Ingredients
- For dough you will need- 3 cups Wheat flour, 1/4 cup Almond flour, 1/4 cup Semolina Flour (Suji), 1/4 cup Chickpea flour (Besan), 1/4 cup Coarse wheat flour, 1 tsp Carom seeds, 3/4 cup Oil Clarified butter preferred, 1 tsp Salt As per taste, 1.5 cup Milk To knead – Optional Water
- For filling you will need- 1 lb Potatoes Boiled and crushed, 1 cup Peas, 1/4 cup Cashews Chopped or broken, 1 tbs Ginger Finely chopped, 3 Green chilies Finely chopped, 1 tbsp Oil for cooking
- Spices- 1/8 tsp Asafetida (hing) 1 pinch, 1/2 tsp Cumin seeds, 1/2 tbsp Coriander seeds Crushed, 1 tsp Dry mango powder, 1/2 tsp Garam masala, 1 tsp Salt As per taste
Recipe Description
Bati is a famous and authentic unleavened bread from dry parts of Indian subcontinent – Rajasthan.
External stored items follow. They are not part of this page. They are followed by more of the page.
(* ===== verification/KeyWhere.v ===== *)
(** * The condition of an index read

    spider_db_append_key_where_internal (spd_db_conn.cc) writes the WHERE clause of
    the SELECT for an index read: the two ends of a range of key values become
    conditions on the columns of the key.  Modelled for SQL statements; the HANDLER
    statements, which have their own text, and the conditions pushed down by the
    server, which are appended afterwards, are not.

    Which conditions are written does not depend on the text: the loop over the key
    parts is [key_conds], which finds them, followed by [append_conds], which writes
    them. *)

From Stdlib Require Import ZArith NArith Lia.
From stdpp Require Import base numbers list strings.
From S2P Require Import Prelude.
From S2P Require Import SqlString.
From S2P Require Import SqlEscape.
From S2P Require Import CString.
From S2P Require Import SqlNames.
From S2P Require Import SqlUpdate.
Local Open Scope spider_scope.
Local Open Scope N_scope.

Inductive ha_rkey_function :=
  | HA_READ_KEY_EXACT
  | HA_READ_KEY_OR_NEXT
  | HA_READ_KEY_OR_PREV
  | HA_READ_AFTER_KEY
  | HA_READ_BEFORE_KEY
  | HA_READ_PREFIX
  | HA_READ_PREFIX_LAST
  | HA_READ_PREFIX_LAST_OR_PREV
  | HA_READ_MBR_CONTAIN
  | HA_READ_MBR_INTERSECT
  | HA_READ_MBR_WITHIN
  | HA_READ_MBR_DISJOINT
  | HA_READ_MBR_EQUAL.

#[export] Instance rkey_eq : EqDecision ha_rkey_function.
Proof. solve_decision. Defined.

(** [key_seg]: the part covers only a prefix of the column. *)
Record key_part := mk_key_part {
  kp_field : Field;
  store_length : nat;
  null_bit : bool;
  key_seg : bool }.

(** One end of a range: the key image, which parts of the key it has, and what to
    read. *)
Record key_range := mk_key_range {
  kr_key : list N;
  keypart_map : N;
  kr_flag : ha_rkey_function }.

Inductive cmp_op := op_gt | op_ge | op_lt | op_le.

(** A condition on the column of a key part; [ptr] is the key image from the value
    on. *)
Inductive cond :=
  | is_null (kp : key_part)
  | is_not_null (kp : key_part)
  | equal_or_like (kp : key_part) (ptr : list N)
  | equal (kp : key_part) (ptr : list N)
  | compare (kp : key_part) (op : cmp_op) (ptr : list N)
  | mbr (kp : key_part) (function : string) (ptr : list N).

(** The variables of the loop, and the fields of the result list that it sets. *)
Record kw_state := mk_kw {
  start_key_part_map : N;
  end_key_part_map : N;
  set_order : bool;
  key_order : N;
  desc_flg : bool }.

#[export] Instance eta_kw : Eta kw_state := fun s =>
  mk_kw (start_key_part_map s) (end_key_part_map s) (set_order s) (key_order s) (desc_flg s).

(** [if (!set_order) { result_list->key_order = key_count; set_order = TRUE; }] *)
Definition order_from (key_count : N) (s : kw_state) : kw_state :=
  if set_order s then s else s <| key_order := key_count |> <| set_order := true |>.

(** [append_is_null]: the condition for a NULL in the key, if there is one, and the
    key image after the NULL byte. *)
Definition append_is_null (kp : key_part) (flag : ha_rkey_function) (ptr : list N) (key_eq : bool) : option (option cond * list N) :=
  if null_bit kp then
    match ptr with
    | [] => None
    | b :: ptr =>
        Some (if b =? 0 then None
              else Some (if key_eq || bool_decide (flag = HA_READ_KEY_EXACT) || bool_decide (flag = HA_READ_KEY_OR_NEXT) then is_null kp else is_not_null kp),
              ptr)
    end
  else Some (None, ptr).

(** The condition for the start of the range. *)
Definition start_cond (kp : key_part) (flag : ha_rkey_function) (ptr : list N) (use_both key_eq : bool) (key_count : N) (s : kw_state)
    : option (cond * kw_state) :=
  '(c, ptr) ← append_is_null kp flag ptr key_eq;
  let cut s := if use_both : bool then s <| start_key_part_map := 0 |> else s in
  Some match c with
  | Some c => (c, if bool_decide (flag = HA_READ_KEY_EXACT) then s else order_from key_count s)
  | None =>
      if key_eq then (equal_or_like kp ptr, s) else
      match flag with
      | HA_READ_PREFIX_LAST => (equal_or_like kp ptr, s <| desc_flg := true |>)
      | HA_READ_KEY_EXACT => (equal_or_like kp ptr, s)
      | HA_READ_AFTER_KEY => (compare kp op_gt ptr, order_from key_count (cut s))
      | HA_READ_BEFORE_KEY => (compare kp op_lt ptr, order_from key_count (cut (s <| desc_flg := true |>)))
      | HA_READ_KEY_OR_PREV | HA_READ_PREFIX_LAST_OR_PREV => (compare kp op_le ptr, order_from key_count (s <| desc_flg := true |>))
      | HA_READ_MBR_CONTAIN => (mbr kp "mbrcontains(" ptr, s)
      | HA_READ_MBR_INTERSECT => (mbr kp "mbrintersects(" ptr, s)
      | HA_READ_MBR_WITHIN => (mbr kp "mbrwithin(" ptr, s)
      | HA_READ_MBR_DISJOINT => (mbr kp "mbrdisjoint(" ptr, s)
      | HA_READ_MBR_EQUAL => (mbr kp "mbrequal(" ptr, s)
      | HA_READ_KEY_OR_NEXT | HA_READ_PREFIX => (compare kp op_ge ptr, order_from key_count s)
      end
  end.

(** The condition for the end of the range. *)
Definition end_cond (kp : key_part) (flag : ha_rkey_function) (ptr : list N) (use_both key_eq : bool) (key_count : N) (s : kw_state)
    : option (cond * kw_state) :=
  '(c, ptr) ← append_is_null kp flag ptr key_eq;
  Some match c with
  | Some c => (c, if bool_decide (flag = HA_READ_KEY_EXACT) then s else order_from key_count s)
  | None =>
      if key_eq then (equal kp ptr, s) else
      match flag with
      | HA_READ_BEFORE_KEY => (compare kp op_lt ptr, order_from key_count (if use_both : bool then s <| end_key_part_map := 0 |> else s))
      | _ => (compare kp op_le ptr, order_from key_count s)
      end
  end.

(** The conditions for one part of the key. *)
Definition part_conds (kp : key_part) (start_key end_key : option key_range) (use_start use_both : bool) (tgt_key_part_map : N) (length : nat)
    (key_count : N) (s : kw_state) : option (list cond * kw_state) :=
  key_eq ← (if use_both : bool then
              if negb (start_key_part_map s =? 0) && negb (end_key_part_map s =? 0) then
                k1 ← start_key; k2 ← end_key;
                b1 ← key_bytes (kr_key k1) length (store_length kp); b2 ← key_bytes (kr_key k2) length (store_length kp);
                Some (bool_decide (b1 = b2))
              else Some false
            else Some (1 <? tgt_key_part_map));
  '(cs1, s) ← (if (key_eq && use_start) || (negb key_eq && negb (start_key_part_map s =? 0)) then
                 k ← start_key; '(c, s) ← start_cond kp (kr_flag k) (drop length (kr_key k)) use_both key_eq key_count s; Some ([c], s)
               else Some ([], s));
  '(cs2, s) ← (if (key_eq && negb use_start) || (negb key_eq && negb (end_key_part_map s =? 0)) then
                 k ← end_key; '(c, s) ← end_cond kp (kr_flag k) (drop length (kr_key k)) use_both key_eq key_count s; Some ([c], s)
               else Some ([], s));
  Some (cs1 ++ cs2, s).

(** The loop over the parts of the key: the conditions, [key_count] and the state after
    it. *)
Fixpoint key_conds (parts : list key_part) (start_key end_key : option key_range) (use_start use_both : bool) (tgt_key_part_map : N) (length : nat)
    (key_count : N) (s : kw_state) : option (list cond * N * kw_state) :=
  if tgt_key_part_map =? 0 then Some ([], key_count, s) else
  match parts with
  | [] => None
  | kp :: parts =>
      '(cs, s) ← part_conds kp start_key end_key use_start use_both tgt_key_part_map length key_count s;
      if use_both && ((start_key_part_map s =? 0) || (end_key_part_map s =? 0)) then Some (cs, key_count, s) else
      '(cs', n, s) ← key_conds parts start_key end_key use_start use_both (N.shiftr tgt_key_part_map 1) (length + store_length kp) (key_count + 1)
                       (s <| start_key_part_map ::= fun m => N.shiftr m 1 |> <| end_key_part_map ::= fun m => N.shiftr m 1 |>);
      Some (cs ++ cs', n, s)
  end.

(** ** Writing *)

Definition op_text (op : cmp_op) : list N :=
  match op with op_gt => bytes " > " | op_ge => bytes " >= " | op_lt => bytes " < " | op_le => bytes " <= " end.

Section Where.
  Context {C : Charset} {H : Heap} (U : upd_env) (val_str : Field -> option (list N) -> list N) (string_key_equal_to_like : bool).

(** [append_key_equal_or_like]: is it LIKE? *)
Definition is_like (kp : key_part) : bool := string_result (kp_field kp) && string_key_equal_to_like && key_seg kp.

(** A column, an operator and a value, for which [room] bytes are reserved besides the
    name. *)
Definition append_compare (kp : key_part) (room : N) (op : M buf_state bool) (like : bool) (ptr : list N) : M buf_state Z :=
  let f := kp_field kp in
  n ← column_name_length U (field_index f);
  e ← reserve (uint32 (N.of_nat (store_length kp) + n + 2 + room));
  if (e : bool) then mret HA_ERR_OUT_OF_MEM else
  append_column_name U (field_index f);;
  e ← op;
  if (e : bool) then mret HA_ERR_OUT_OF_MEM else
  e ← append_column_value f (val_str f) (Some ptr) like;
  mret (if (e =? 0)%Z then 0%Z else HA_ERR_OUT_OF_MEM).

Definition append_cond (c : cond) : M buf_state Z :=
  match c with
  | is_null kp =>
      n ← column_name_length U (field_index (kp_field kp));
      e ← reserve (uint32 (8 + 2 + n));
      if (e : bool) then mret HA_ERR_OUT_OF_MEM else
      append_column_name U (field_index (kp_field kp));; q_append (bytes " is null");; mret 0%Z
  | is_not_null kp =>
      n ← column_name_length U (field_index (kp_field kp));
      e ← reserve (uint32 (12 + 2 + n));
      if (e : bool) then mret HA_ERR_OUT_OF_MEM else
      append_column_name U (field_index (kp_field kp));; q_append (bytes " is not null");; mret 0%Z
  | equal_or_like kp ptr => append_compare kp 0 (append (if is_like kp then bytes " like " else bytes " = ")) (is_like kp) ptr
  | equal kp ptr => append_compare kp 8 (q_append (bytes " = ");; mret false) false ptr
  | compare kp op ptr => append_compare kp (N.of_nat (length (op_text op))) (q_append (op_text op);; mret false) false ptr
  | mbr kp function ptr =>
      let f := kp_field kp in
      e ← reserve (N.of_nat (length (bytes function)));
      if (e : bool) then mret HA_ERR_OUT_OF_MEM else
      q_append (bytes function);;
      e ← append_column_value f (val_str f) (Some ptr) false;
      if negb (e =? 0)%Z then mret HA_ERR_OUT_OF_MEM else
      n ← column_name_length U (field_index f);
      e ← reserve (uint32 (1 + n + 2 + 1));
      if (e : bool) then mret HA_ERR_OUT_OF_MEM else
      q_append (bytes ",");; append_column_name U (field_index f);; q_append (bytes ")");; mret 0%Z
  end.

(** The conditions, with AND after each. *)
Fixpoint append_conds (cs : list cond) : M buf_state Z :=
  match cs with
  | [] => mret 0%Z
  | c :: cs =>
      append_cond c &&;
      (e ← reserve 5; if (e : bool) then mret HA_ERR_OUT_OF_MEM else q_append (bytes " and ");; mret 0%Z) &&;
      append_conds cs
  end.

(** [spider_db_append_key_where_internal] for SQL statements; [parts] are the parts of
    the key, none without a key.  The result is the error, or the fields of the result
    list, which were [key_ord], [desc] and [both]: [key_order], [desc_flg] and
    [use_both_key]. *)
Definition spider_db_append_key_where_internal (parts : list key_part) (start_key end_key : option key_range) (set_ord : bool)
    (key_ord : N) (desc both : bool) : M buf_state (Z + N * bool * bool) :=
  let full_key_part_map := N.ones (N.of_nat (length parts)) in
  let part_map k := from_option (fun k => N.land (keypart_map k) full_key_part_map) 0 k in
  let use_both := bool_decide (start_key <> None) && bool_decide (end_key <> None) in
  let start_map := part_map start_key in
  let end_map := part_map end_key in
  if ((start_map =? 0) && (end_map =? 0)) || (use_both && ((start_map =? 0) || (end_map =? 0))) then mret (inr (0, desc, both)) else
  let use_start := end_map <=? start_map in
  let both := both || (start_map =? end_map) in
  e ← reserve 7;
  if (e : bool) then mret (inl HA_ERR_OUT_OF_MEM) else
  q_append (bytes " where ");;
  r ← lift_opt (fun _ => key_conds parts start_key end_key use_start use_both (if use_start then start_map else end_map) 0 0
                           (mk_kw start_map end_map set_ord key_ord desc));
  let '(cs, key_count, s) := r in
  e ← append_conds cs;
  if negb (e =? 0)%Z then mret (inl e) else
  drop_last 5;;
  mret (inr (if set_order s then key_order s else key_count, desc_flg s, both)).
End Where.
Rajasthani Bati is more popularly know as Dal-Bati-Churma due to it common accompaniment Panchmel Dal and Churma. Any mention of or article about Rajasthani food is incomplete without the discussion about dal-bati-churma.
Recipe Directions
Instructions
-
Mix all the flours, add oil and knead a stiff dough.
-
Divide into small balls. Cover and keep them aside.
-
While the dough is resting, prepare the stuffing for masala-bati.
-
Start by heating oil in a pan.
-
Add asafoetida and cumin seeds when oil is hot.
-
When the cumin seeds start to splater and crushed coriander seeds.
-
Roast them for a few second and then add chopped ginger and green chilies. Continue sauteing.
-
Add broken cashews and peas; then continue to roast the mixture.
-
While roasting mash the mixture using a masher.
-
Add crushed boiled potatoes and mix well.
-
Add spices – dry mango powder, garam masala and salt.
-
Continue to roast for some more time.
-
Now flatten the balls, previously kept aside. Curve them slightly to make a bowl.
-
Put spoon full of filling inside the dough bowl; bring together all the sides and close it. You may also make half plain and half masala baatis.
-
Now repeat the same process for all the balls. Press the balls slightly using a thumb impression.
-
Grill the baatis over very low heat and make sure to turn from all sides for even cooking. You may also use an oven in broil mode for the same and broil them until golden brown, but make sure you keep turning for even cooking. First few minuted cook in the second position from top and then move them to the top rack for browning. For me, grilling give a more authentic feel to the baatis.
-
While still hot, crush them with the help of a kitchen towel and dip them in clarified butter.
-
Serve with famous accompaniments daal, chokha and churma.